Return only what lies between the first line of the entries and the line containing "lessons of the", both lines included.

START Supplied records

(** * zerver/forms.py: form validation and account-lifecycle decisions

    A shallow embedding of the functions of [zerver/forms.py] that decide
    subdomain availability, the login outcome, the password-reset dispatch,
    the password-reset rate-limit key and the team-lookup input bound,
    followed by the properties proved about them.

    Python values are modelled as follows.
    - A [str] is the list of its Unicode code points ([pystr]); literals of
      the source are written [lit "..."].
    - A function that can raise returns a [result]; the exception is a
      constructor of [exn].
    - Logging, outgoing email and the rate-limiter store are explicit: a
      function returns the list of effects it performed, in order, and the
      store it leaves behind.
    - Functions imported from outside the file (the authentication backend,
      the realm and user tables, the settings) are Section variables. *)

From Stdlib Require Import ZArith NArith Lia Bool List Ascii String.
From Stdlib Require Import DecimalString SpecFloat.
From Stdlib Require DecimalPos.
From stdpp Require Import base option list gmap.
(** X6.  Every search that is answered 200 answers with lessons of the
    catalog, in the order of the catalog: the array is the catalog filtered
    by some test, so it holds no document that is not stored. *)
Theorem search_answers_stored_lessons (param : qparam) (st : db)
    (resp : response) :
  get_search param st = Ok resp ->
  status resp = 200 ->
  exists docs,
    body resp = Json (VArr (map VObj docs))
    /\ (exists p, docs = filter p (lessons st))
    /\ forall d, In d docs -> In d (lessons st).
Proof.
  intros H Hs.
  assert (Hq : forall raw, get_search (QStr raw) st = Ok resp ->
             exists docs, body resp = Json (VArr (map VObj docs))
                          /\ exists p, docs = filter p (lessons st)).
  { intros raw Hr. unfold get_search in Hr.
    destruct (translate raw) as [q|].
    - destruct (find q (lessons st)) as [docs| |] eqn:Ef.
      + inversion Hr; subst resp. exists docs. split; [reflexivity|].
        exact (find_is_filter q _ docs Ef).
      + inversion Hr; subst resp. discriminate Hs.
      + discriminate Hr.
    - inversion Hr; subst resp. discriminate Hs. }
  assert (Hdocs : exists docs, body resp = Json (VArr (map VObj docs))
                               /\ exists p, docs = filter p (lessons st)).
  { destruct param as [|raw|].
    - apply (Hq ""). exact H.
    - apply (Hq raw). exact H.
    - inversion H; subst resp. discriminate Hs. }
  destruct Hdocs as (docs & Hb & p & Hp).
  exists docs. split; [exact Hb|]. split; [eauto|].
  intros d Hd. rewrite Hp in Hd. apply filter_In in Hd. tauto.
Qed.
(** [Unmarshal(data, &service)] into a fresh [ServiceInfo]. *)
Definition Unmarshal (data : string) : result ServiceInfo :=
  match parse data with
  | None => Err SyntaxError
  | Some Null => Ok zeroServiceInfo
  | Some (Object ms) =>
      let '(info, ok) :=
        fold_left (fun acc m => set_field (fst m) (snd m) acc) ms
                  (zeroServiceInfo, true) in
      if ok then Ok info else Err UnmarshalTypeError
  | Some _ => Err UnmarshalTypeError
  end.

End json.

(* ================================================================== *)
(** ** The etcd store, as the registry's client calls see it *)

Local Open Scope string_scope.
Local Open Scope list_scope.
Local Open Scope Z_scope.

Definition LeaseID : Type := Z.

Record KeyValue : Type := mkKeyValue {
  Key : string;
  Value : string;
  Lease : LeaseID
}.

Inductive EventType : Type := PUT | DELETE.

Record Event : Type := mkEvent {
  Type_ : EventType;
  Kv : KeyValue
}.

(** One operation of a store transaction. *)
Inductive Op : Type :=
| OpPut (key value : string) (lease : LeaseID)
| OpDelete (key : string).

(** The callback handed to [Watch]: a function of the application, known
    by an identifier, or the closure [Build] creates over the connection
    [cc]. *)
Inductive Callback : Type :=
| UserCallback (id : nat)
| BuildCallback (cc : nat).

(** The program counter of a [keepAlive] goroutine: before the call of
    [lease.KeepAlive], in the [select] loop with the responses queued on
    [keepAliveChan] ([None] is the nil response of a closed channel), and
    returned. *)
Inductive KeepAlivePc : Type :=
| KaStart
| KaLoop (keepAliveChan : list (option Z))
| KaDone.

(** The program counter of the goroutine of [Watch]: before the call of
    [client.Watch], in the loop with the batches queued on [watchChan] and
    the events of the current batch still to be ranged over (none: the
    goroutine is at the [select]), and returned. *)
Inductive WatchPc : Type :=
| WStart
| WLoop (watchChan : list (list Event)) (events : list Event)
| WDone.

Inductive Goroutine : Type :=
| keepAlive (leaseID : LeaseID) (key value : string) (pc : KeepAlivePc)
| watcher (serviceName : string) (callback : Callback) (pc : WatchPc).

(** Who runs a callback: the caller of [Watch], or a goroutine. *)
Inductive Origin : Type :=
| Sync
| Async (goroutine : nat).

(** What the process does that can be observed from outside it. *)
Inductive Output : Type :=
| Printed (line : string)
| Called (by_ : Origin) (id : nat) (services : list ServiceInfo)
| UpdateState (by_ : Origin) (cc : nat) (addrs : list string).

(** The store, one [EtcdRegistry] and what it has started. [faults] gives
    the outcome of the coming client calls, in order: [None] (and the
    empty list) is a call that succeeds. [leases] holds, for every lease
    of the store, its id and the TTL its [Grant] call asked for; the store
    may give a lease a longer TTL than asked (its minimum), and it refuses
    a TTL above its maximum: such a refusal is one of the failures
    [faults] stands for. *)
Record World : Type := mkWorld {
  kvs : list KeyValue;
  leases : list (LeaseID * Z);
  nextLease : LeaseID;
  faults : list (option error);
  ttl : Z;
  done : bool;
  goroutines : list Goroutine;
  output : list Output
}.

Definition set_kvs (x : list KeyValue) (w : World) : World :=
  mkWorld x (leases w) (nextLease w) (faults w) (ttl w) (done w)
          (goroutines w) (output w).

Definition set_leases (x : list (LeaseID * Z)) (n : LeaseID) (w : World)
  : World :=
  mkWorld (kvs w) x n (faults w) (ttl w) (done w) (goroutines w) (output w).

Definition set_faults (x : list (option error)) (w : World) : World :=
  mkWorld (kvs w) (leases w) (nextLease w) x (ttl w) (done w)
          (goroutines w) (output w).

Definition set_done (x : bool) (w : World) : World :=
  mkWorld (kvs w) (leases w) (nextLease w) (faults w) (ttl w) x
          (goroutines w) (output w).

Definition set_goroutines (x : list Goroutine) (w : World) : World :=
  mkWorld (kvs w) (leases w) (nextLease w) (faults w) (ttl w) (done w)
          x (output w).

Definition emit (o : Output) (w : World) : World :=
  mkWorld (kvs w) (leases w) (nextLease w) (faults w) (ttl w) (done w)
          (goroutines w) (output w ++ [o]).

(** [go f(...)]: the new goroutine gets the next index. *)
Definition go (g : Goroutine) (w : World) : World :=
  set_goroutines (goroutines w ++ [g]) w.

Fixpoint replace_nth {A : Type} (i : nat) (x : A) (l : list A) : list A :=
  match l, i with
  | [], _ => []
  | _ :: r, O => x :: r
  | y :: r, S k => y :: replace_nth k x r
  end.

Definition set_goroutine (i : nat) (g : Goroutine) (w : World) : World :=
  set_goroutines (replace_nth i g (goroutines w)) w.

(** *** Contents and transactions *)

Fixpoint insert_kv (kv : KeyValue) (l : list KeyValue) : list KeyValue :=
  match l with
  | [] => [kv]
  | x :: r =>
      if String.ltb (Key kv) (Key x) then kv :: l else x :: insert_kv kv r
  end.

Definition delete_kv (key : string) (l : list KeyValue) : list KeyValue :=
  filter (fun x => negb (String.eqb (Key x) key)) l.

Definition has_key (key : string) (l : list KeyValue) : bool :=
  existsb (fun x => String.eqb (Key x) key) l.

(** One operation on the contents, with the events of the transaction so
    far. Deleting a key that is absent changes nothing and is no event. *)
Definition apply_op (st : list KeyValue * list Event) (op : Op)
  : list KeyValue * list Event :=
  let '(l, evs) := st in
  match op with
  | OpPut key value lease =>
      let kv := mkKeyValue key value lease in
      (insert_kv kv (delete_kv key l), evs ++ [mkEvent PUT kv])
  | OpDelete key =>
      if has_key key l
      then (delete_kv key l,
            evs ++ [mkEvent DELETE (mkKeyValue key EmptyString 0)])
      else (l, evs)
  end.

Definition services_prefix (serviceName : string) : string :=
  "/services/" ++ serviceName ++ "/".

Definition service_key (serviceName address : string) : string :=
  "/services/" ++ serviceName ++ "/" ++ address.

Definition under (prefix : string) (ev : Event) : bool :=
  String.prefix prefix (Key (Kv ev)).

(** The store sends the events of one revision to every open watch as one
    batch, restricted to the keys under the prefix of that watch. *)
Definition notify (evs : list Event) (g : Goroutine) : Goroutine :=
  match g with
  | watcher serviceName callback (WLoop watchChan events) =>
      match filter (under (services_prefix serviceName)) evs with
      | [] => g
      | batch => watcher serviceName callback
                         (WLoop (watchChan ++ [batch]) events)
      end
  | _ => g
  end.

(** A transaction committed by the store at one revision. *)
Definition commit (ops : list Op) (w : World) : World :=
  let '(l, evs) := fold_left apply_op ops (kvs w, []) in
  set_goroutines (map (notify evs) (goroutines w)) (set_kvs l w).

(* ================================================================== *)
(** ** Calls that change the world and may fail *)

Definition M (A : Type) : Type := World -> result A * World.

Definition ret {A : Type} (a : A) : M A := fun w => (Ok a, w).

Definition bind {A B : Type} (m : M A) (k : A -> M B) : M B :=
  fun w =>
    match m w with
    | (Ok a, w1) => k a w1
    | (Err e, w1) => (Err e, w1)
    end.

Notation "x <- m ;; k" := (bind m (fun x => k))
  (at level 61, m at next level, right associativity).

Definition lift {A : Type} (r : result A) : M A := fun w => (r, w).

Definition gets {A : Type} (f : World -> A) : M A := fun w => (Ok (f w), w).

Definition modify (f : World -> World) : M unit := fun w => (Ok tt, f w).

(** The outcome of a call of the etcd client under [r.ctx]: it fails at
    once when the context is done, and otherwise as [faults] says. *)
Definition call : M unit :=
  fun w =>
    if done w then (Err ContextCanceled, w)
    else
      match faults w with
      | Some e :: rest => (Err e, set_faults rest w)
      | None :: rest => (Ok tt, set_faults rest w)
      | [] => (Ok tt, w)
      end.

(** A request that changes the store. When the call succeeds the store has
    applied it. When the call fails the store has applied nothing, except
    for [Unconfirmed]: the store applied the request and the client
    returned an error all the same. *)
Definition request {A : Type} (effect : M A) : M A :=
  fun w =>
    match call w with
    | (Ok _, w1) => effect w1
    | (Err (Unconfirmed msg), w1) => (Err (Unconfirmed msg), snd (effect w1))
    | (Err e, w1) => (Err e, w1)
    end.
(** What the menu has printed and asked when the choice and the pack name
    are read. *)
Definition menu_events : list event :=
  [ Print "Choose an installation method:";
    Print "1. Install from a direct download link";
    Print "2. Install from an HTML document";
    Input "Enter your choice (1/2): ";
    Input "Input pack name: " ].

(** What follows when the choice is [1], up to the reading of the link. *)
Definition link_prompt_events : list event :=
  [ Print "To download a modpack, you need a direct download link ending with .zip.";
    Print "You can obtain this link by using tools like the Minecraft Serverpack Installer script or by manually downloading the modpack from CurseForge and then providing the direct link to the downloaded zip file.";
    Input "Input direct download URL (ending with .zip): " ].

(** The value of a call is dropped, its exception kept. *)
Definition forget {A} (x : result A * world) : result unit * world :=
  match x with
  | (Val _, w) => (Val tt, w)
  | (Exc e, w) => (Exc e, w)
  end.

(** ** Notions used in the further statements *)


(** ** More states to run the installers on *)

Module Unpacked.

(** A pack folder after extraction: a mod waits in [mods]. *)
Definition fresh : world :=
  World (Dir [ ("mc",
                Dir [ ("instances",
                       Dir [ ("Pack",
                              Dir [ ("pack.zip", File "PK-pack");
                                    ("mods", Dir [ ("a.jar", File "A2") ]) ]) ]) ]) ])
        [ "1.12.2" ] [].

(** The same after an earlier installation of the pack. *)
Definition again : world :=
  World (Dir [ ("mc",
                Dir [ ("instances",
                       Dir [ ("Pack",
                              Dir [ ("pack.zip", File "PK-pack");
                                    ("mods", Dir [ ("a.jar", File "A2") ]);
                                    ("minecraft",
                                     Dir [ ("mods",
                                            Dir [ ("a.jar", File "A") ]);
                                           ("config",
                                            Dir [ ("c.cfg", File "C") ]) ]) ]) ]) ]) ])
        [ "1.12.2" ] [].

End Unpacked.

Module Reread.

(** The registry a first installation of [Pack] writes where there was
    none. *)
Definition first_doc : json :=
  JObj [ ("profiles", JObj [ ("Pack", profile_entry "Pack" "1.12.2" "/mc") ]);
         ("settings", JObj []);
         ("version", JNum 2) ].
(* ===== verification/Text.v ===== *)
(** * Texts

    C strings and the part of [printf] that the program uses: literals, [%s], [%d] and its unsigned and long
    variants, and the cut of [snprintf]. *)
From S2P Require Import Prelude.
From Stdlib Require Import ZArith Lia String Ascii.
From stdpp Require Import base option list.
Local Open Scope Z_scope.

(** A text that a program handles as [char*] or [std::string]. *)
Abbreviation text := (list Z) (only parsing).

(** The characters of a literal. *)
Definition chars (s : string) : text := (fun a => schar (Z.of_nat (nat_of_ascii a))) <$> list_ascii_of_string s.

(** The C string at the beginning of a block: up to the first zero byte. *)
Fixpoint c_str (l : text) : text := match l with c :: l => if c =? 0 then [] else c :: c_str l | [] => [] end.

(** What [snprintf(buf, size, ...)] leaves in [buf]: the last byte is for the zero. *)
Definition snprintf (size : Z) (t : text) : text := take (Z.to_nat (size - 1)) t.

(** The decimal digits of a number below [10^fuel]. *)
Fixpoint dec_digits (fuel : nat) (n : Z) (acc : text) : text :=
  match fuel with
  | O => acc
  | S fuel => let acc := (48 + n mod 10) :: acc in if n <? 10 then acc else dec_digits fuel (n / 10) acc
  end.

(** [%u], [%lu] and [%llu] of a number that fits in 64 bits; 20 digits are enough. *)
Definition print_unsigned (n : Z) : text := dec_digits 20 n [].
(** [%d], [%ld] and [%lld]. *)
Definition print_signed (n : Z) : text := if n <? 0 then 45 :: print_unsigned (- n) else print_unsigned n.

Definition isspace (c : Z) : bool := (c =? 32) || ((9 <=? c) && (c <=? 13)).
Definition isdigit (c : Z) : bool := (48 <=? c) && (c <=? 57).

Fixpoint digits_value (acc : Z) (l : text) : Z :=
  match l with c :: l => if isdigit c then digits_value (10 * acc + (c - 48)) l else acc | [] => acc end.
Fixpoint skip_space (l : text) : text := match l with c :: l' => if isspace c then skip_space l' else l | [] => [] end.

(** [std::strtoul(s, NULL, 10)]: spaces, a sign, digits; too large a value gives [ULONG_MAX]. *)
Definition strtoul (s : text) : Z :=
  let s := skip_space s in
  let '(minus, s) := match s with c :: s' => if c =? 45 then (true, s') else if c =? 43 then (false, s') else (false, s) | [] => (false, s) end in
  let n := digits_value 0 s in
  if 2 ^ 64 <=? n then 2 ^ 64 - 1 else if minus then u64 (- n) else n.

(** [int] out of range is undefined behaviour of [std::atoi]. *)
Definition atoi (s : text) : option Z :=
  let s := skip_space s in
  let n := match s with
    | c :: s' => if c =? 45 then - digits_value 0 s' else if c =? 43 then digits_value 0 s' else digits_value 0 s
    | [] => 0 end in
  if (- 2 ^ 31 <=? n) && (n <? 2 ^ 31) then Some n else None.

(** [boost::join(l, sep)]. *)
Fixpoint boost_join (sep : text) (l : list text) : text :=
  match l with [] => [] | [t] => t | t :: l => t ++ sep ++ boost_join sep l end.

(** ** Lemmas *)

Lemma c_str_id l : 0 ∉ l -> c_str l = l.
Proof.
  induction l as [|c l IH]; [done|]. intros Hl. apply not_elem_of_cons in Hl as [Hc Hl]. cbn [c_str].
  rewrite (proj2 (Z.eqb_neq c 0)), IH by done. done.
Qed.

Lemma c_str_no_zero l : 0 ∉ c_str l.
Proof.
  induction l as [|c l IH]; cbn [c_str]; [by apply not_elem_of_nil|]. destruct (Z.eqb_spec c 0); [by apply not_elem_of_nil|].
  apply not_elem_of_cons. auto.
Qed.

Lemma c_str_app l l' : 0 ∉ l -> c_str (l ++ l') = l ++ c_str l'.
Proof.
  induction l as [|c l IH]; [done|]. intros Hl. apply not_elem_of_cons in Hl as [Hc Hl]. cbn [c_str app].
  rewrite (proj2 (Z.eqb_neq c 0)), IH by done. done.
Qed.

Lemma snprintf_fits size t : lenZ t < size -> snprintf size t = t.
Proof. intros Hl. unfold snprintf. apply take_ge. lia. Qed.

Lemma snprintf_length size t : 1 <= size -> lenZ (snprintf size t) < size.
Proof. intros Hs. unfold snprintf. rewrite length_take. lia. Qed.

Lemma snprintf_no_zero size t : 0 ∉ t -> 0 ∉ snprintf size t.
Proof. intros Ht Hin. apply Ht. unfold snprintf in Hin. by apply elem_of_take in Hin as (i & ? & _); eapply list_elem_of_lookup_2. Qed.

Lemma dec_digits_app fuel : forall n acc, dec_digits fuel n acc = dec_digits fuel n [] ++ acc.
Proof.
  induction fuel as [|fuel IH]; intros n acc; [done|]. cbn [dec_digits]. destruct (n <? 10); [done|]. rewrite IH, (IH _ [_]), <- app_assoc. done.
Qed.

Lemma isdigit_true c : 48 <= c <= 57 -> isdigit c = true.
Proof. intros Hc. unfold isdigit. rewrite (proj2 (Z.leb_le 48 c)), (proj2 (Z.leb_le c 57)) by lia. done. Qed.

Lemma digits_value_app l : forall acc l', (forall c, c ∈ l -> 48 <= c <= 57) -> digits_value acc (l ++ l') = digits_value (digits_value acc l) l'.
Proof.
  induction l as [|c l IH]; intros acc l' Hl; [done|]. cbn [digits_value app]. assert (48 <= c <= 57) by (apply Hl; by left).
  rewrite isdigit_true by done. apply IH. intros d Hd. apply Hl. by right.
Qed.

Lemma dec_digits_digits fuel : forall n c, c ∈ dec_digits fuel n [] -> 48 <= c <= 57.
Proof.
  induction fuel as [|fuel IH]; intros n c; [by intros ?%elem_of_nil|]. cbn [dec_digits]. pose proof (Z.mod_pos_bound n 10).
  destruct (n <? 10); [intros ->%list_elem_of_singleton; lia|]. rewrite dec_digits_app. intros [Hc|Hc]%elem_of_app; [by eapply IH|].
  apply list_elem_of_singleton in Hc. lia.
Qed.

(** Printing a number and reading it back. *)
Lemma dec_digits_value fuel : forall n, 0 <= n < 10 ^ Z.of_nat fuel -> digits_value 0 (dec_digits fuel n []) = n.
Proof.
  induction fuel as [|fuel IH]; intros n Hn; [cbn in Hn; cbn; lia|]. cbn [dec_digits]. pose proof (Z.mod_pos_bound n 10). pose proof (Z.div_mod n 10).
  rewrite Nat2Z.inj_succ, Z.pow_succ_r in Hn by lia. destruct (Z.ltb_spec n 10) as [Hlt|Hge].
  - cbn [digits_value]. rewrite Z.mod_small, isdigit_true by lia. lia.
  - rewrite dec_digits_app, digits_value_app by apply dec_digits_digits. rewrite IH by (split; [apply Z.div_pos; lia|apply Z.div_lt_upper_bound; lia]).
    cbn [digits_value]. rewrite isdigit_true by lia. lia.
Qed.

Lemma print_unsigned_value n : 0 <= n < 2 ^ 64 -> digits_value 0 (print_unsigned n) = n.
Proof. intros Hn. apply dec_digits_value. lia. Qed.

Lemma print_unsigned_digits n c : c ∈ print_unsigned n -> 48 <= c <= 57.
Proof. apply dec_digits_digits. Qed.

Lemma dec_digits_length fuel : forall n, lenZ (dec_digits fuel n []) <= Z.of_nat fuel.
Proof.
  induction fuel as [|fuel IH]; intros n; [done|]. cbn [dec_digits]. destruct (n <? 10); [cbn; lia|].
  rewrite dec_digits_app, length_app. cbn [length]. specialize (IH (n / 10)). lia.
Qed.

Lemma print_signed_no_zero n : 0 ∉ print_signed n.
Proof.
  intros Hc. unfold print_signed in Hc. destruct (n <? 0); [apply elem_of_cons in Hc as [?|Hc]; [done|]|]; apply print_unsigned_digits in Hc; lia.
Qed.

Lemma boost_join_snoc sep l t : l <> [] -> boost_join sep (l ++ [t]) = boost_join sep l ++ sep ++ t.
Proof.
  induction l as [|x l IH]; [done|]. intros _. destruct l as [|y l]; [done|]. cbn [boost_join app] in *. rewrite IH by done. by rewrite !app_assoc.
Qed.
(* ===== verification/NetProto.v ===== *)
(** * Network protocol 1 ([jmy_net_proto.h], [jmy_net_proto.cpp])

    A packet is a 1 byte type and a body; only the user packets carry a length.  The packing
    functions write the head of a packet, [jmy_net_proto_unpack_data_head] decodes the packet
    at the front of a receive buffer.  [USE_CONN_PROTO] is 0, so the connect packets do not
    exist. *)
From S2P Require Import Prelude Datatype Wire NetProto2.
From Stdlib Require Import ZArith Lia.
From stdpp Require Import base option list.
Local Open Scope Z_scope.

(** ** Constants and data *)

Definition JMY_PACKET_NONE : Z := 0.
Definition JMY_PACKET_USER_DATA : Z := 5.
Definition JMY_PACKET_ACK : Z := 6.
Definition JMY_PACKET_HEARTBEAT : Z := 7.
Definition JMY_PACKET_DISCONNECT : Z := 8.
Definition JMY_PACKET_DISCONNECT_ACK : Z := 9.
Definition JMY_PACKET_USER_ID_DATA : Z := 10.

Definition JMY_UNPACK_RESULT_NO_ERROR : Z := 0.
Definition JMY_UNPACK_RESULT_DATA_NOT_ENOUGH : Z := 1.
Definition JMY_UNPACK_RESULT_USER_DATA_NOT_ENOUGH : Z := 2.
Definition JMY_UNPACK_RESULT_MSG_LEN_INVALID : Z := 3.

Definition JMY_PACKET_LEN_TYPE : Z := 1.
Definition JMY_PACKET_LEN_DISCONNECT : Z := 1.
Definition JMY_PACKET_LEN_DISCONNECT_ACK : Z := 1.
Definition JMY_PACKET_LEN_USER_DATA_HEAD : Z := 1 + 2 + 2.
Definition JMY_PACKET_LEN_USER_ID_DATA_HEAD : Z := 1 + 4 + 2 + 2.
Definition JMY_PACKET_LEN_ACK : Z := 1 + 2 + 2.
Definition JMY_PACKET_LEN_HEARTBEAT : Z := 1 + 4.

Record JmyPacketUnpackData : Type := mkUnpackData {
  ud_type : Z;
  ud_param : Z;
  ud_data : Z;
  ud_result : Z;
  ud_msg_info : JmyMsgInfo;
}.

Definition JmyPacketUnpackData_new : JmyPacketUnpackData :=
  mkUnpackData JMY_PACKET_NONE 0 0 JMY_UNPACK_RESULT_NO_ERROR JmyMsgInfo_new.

END Supplied records

— Answer to this exercise —
(** * zerver/forms.py: form validation and account-lifecycle decisions

    A shallow embedding of the functions of [zerver/forms.py] that decide
    subdomain availability, the login outcome, the password-reset dispatch,
    the password-reset rate-limit key and the team-lookup input bound,
    followed by the properties proved about them.

    Python values are modelled as follows.
    - A [str] is the list of its Unicode code points ([pystr]); literals of
      the source are written [lit "..."].
    - A function that can raise returns a [result]; the exception is a
      constructor of [exn].
    - Logging, outgoing email and the rate-limiter store are explicit: a
      function returns the list of effects it performed, in order, and the
      store it leaves behind.
    - Functions imported from outside the file (the authentication backend,
      the realm and user tables, the settings) are Section variables. *)

From Stdlib Require Import ZArith NArith Lia Bool List Ascii String.
From Stdlib Require Import DecimalString SpecFloat.
From Stdlib Require DecimalPos.
From stdpp Require Import base option list gmap.
(** X6.  Every search that is answered 200 answers with lessons of the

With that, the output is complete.